Chelation therapy and antioxidant supplements have been demonstrated to be useful in ameliorating aluminum (Al) induced neurotoxicity. Oleracein E (OE) is a phenolic antioxidant alkaloid which possesses a rare tetrahydroisoquinoline/pyrrolidone tricyclic skeleton and a catechol moiety. The aim of this study was to investigate whether OE can chelate with Al and alleviate AlCl3-induced oxidative stress and neurotoxicity.

Main methods:

Kunming mice were administered AlCl3 (40 mg/kg/d, i.p., 28 days), with co-administration of OE (3 mg/kg/d, 15 mg/kg/d, i.g.) and the positive control piracetam (PA, 400 mg/kg/d, i.g.). The Al contents in the brain and plasma were determined using ICP-MS. Al chelating ability of OE was assayed using UV spectroscopy. MDA, GSH, SOD or CAT, in the brain or plasma were determined. HE staining was used to examine hippocampal morphology alterations. IHC staining was employed to measure the expression of apoptotic-related proteins Bax, Bcl-2 and Caspase-3.

Key findings:

AlCl3 remarkably increased the brain and plasma Al contents, increased lipid peroxidation and induced hippocampal neuronal damage.
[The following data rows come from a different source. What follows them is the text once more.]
Lemma nof_cons {A} (p : A → bool) x l : nof p (x :: l) = (Nat.b2n (p x) + nof p l)%nat.
Proof. done. Qed.
Lemma nof_nil {A} (p : A → bool) : nof p [] = 0%nat.
Proof. done. Qed.
Lemma nof_app {A} (p : A → bool) l l' : nof p (l ++ l') = (nof p l + nof p l')%nat.
Proof. apply sum_list_with_app. Qed.

Lemma nof_pos {A} (p : A → bool) l : (0 < nof p l)%nat ↔ ∃ x, x ∈ l ∧ p x = true.
Proof.
  induction l as [|y l IH]; rewrite ?nof_nil, ?nof_cons; [split; [lia|intros (x & Hx & _); by apply not_elem_of_nil in Hx]|].
  destruct (p y) eqn:Ep; cbn [Nat.b2n].
  - split; [intros _; exists y; set_solver|lia].
  - rewrite Nat.add_0_l, IH. split; intros (x & Hx & Hp); exists x; [set_solver|]. split; [|done].
    apply elem_of_cons in Hx as [->|]; [congruence|done].
Qed.

(** ** Counting a call *)

Section Counts.
Context (c : Z).

Definition task_of (k : task) : bool := match k with TSend c' _ => c' =? c | TPost _ => false end.
Definition posting (f : frame) : bool := match f with FTest _ k | FPush _ k => task_of k | _ => false end.
Definition running (f : frame) : bool := match f with FTask c' => c' =? c | _ => false end.
Definition cleaning (f : frame) : bool := match f with FClean c' => c' =? c | _ => false end.
Definition awaiting (f : frame) : bool := match f with FWait c' _ _ | FDone c' => c' =? c | _ => false end.
Definition is_start (e : event) : bool := match e with EStart c' _ => c' =? c | _ => false end.
Definition is_end (e : event) : bool := match e with EEnd c' _ => c' =? c | _ => false end.
Definition is_drop (e : event) : bool := match e with EDrop c' => c' =? c | _ => false end.
Definition is_return (e : event) : bool := match e with EReturn c' _ => c' =? c | _ => false end.
End Counts.

Definition in_stacks (p : frame → bool) (s : sys) : nat := msum (λ _, nof p) (stacks s).
Definition in_queues (p : task → bool) (s : sys) : nat := msum (λ _, nof p) (queues s).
OE chelated with Al to form a stable complex. An increase in brain Al content by OE (15 mg/kg) likely occurred through chelating with Al, which reduced the toxicity of free Al ion in the brain. OE significantly decreased MDA by regulating some antioxidant biomarkers. Furthermore, OE significantly ameliorated the protein expression changes in some apoptotic indices induced by AlCl3.

Significance:

The phenolic alkaloid OE, as an antioxidant, Al chelator and apoptosis inhibitor, alleviates oxidative stress and neurotoxicity induced by AlCl3.